### Records provided
(* ===== verification/DateTimeFormat.v ===== *)
(** Formatting of dates and times: the parser of format strings
    (src/src/date_time_format_parser.cpp), the callback interface
    (src/include/boost/log/detail/date_time_format_parser.hpp), the formatter it
    builds and the decomposed time it prints
    (src/include/boost/log/detail/decomposed_time.hpp).

    The parser is the composition of the flags of dates, of times and of the
    common ones, as the templates compose them; it reports what it finds by
    callbacks, for which the builder adds functions and literals to a formatter.
    The names of months and days come from the locale, which is a parameter. *)

From Stdlib Require Import ZArith Ascii String.
From stdpp Require Import base numbers strings list.
From S2P Require Import Prelude Decimal Rotation.
Local Open Scope Z_scope.

(** * The callback interface *)

Inductive callback : Type :=
| on_literal (lit : str)
| on_placeholder (ph : str)
| on_short_year
| on_full_year
| on_numeric_month
| on_short_month
| on_full_month
| on_month_day (leading_zero : bool)
| on_numeric_week_day
| on_short_week_day
| on_full_week_day
| on_iso_date
| on_extended_iso_date
| on_hours (leading_zero : bool)
| on_hours_12 (leading_zero : bool)
| on_minutes
| on_seconds
| on_fractional_seconds
| on_am_pm (upper_case : bool)
| on_duration_sign (display_positive : bool)
| on_iso_time_zone
| on_extended_iso_time_zone
| on_iso_time
| on_extended_iso_time
| on_default_time.

(** * The parser *)

(** The member [m_literal] of the flags and the calls made so far. *)
Record parser_state := Parser { m_literal : str; calls : list callback }.

Definition add_literal (s : str) : sm parser_state unit :=
  sm_modify (λ p, Parser (m_literal p ++ s) (calls p)).

Definition call (c : callback) : sm parser_state unit :=
  sm_modify (λ p, Parser (m_literal p) (calls p ++ [c])).
(* ===== verification/DefaultFormatter.v ===== *)
(** The default formatter of settings files:
    src/src/setup/default_formatter_factory.cpp.

    The value of an attribute is written as text, dates and times in ISO formats.
    Dates and durations are values of Boost.DateTime, which are what their
    accessors say; its [to_tm] functions are parameters ([ToTm]) with the
    documented fields of their results ([ToTmLaws]). [strftime] and [snprintf]
    fill buffers of fixed sizes. The stream is the string it writes to. *)

From Stdlib Require Import ZArith Ascii String.
From stdpp Require Import base numbers list gmap strings.
From S2P Require Import Prelude Decimal BucketList AttributeSet AttributeValueSet ValueExtraction.
Local Open Scope Z_scope.

(** * Values *)

(** [std::tm], with the years from 1900 and the months from 0. *)
Record tm := Tm { tm_year : Z; tm_mon : Z; tm_mday : Z; tm_hour : Z; tm_min : Z; tm_sec : Z }.

Inductive special_values := not_a_date_time | pos_infin | neg_infin.

Record date := Date { year : Z; month : Z; day : Z }.

(** A point of time: a date and the microseconds of the day. *)
Record ptime := Ptime { the_date : date; time_of_day : Z }.

(** The values that the formatter treats on its own, with the number of
    microseconds of a duration and the number of days of another one, and others
    with their types. *)
Inductive value (X : Type) :=
| other (t : N) (x : X)
| std_tm (t : tm)
| posix_time (v : special_values + ptime)
| local_time (v : special_values + ptime * str)
| gregorian_date (v : special_values + date)
| time_duration (v : special_values + Z)
| date_duration (v : special_values + Z)
| period (first last : value X).
Arguments other {X} t x.
Arguments std_tm {X} t.
Arguments posix_time {X} v.
Arguments local_time {X} v.
Arguments gregorian_date {X} v.
Arguments time_duration {X} v.
Arguments date_duration {X} v.
Arguments period {X} first last.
######
All of the material is to be duplicated exactly.

(* ===== verification/DateTimeFormat.v ===== *)
(** Formatting of dates and times: the parser of format strings
    (src/src/date_time_format_parser.cpp), the callback interface
    (src/include/boost/log/detail/date_time_format_parser.hpp), the formatter it
    builds and the decomposed time it prints
    (src/include/boost/log/detail/decomposed_time.hpp).

    The parser is the composition of the flags of dates, of times and of the
    common ones, as the templates compose them; it reports what it finds by
    callbacks, for which the builder adds functions and literals to a formatter.
    The names of months and days come from the locale, which is a parameter. *)

From Stdlib Require Import ZArith Ascii String.
From stdpp Require Import base numbers strings list.
From S2P Require Import Prelude Decimal Rotation.
Local Open Scope Z_scope.

(** * The callback interface *)

Inductive callback : Type :=
| on_literal (lit : str)
| on_placeholder (ph : str)
| on_short_year
| on_full_year
| on_numeric_month
| on_short_month
| on_full_month
| on_month_day (leading_zero : bool)
| on_numeric_week_day
| on_short_week_day
| on_full_week_day
| on_iso_date
| on_extended_iso_date
| on_hours (leading_zero : bool)
| on_hours_12 (leading_zero : bool)
| on_minutes
| on_seconds
| on_fractional_seconds
| on_am_pm (upper_case : bool)
| on_duration_sign (display_positive : bool)
| on_iso_time_zone
| on_extended_iso_time_zone
| on_iso_time
| on_extended_iso_time
| on_default_time.

(** * The parser *)

(** The member [m_literal] of the flags and the calls made so far. *)
Record parser_state := Parser { m_literal : str; calls : list callback }.

Definition add_literal (s : str) : sm parser_state unit :=
  sm_modify (λ p, Parser (m_literal p ++ s) (calls p)).

Definition call (c : callback) : sm parser_state unit :=
  sm_modify (λ p, Parser (m_literal p) (calls p ++ [c])).
(* ===== verification/DefaultFormatter.v ===== *)
(** The default formatter of settings files:
    src/src/setup/default_formatter_factory.cpp.

    The value of an attribute is written as text, dates and times in ISO formats.
    Dates and durations are values of Boost.DateTime, which are what their
    accessors say; its [to_tm] functions are parameters ([ToTm]) with the
    documented fields of their results ([ToTmLaws]). [strftime] and [snprintf]
    fill buffers of fixed sizes. The stream is the string it writes to. *)

From Stdlib Require Import ZArith Ascii String.
From stdpp Require Import base numbers list gmap strings.
From S2P Require Import Prelude Decimal BucketList AttributeSet AttributeValueSet ValueExtraction.
Local Open Scope Z_scope.

(** * Values *)

(** [std::tm], with the years from 1900 and the months from 0. *)
Record tm := Tm { tm_year : Z; tm_mon : Z; tm_mday : Z; tm_hour : Z; tm_min : Z; tm_sec : Z }.

Inductive special_values := not_a_date_time | pos_infin | neg_infin.

Record date := Date { year : Z; month : Z; day : Z }.

(** A point of time: a date and the microseconds of the day. *)
Record ptime := Ptime { the_date : date; time_of_day : Z }.

(** The values that the formatter treats on its own, with the number of
    microseconds of a duration and the number of days of another one, and others
    with their types. *)
Inductive value (X : Type) :=
| other (t : N) (x : X)
| std_tm (t : tm)
| posix_time (v : special_values + ptime)
| local_time (v : special_values + ptime * str)
| gregorian_date (v : special_values + date)
| time_duration (v : special_values + Z)
| date_duration (v : special_values + Z)
| period (first last : value X).
Arguments other {X} t x.
Arguments std_tm {X} t.
Arguments posix_time {X} v.
Arguments local_time {X} v.
Arguments gregorian_date {X} v.
Arguments time_duration {X} v.
Arguments date_duration {X} v.
Arguments period {X} first last.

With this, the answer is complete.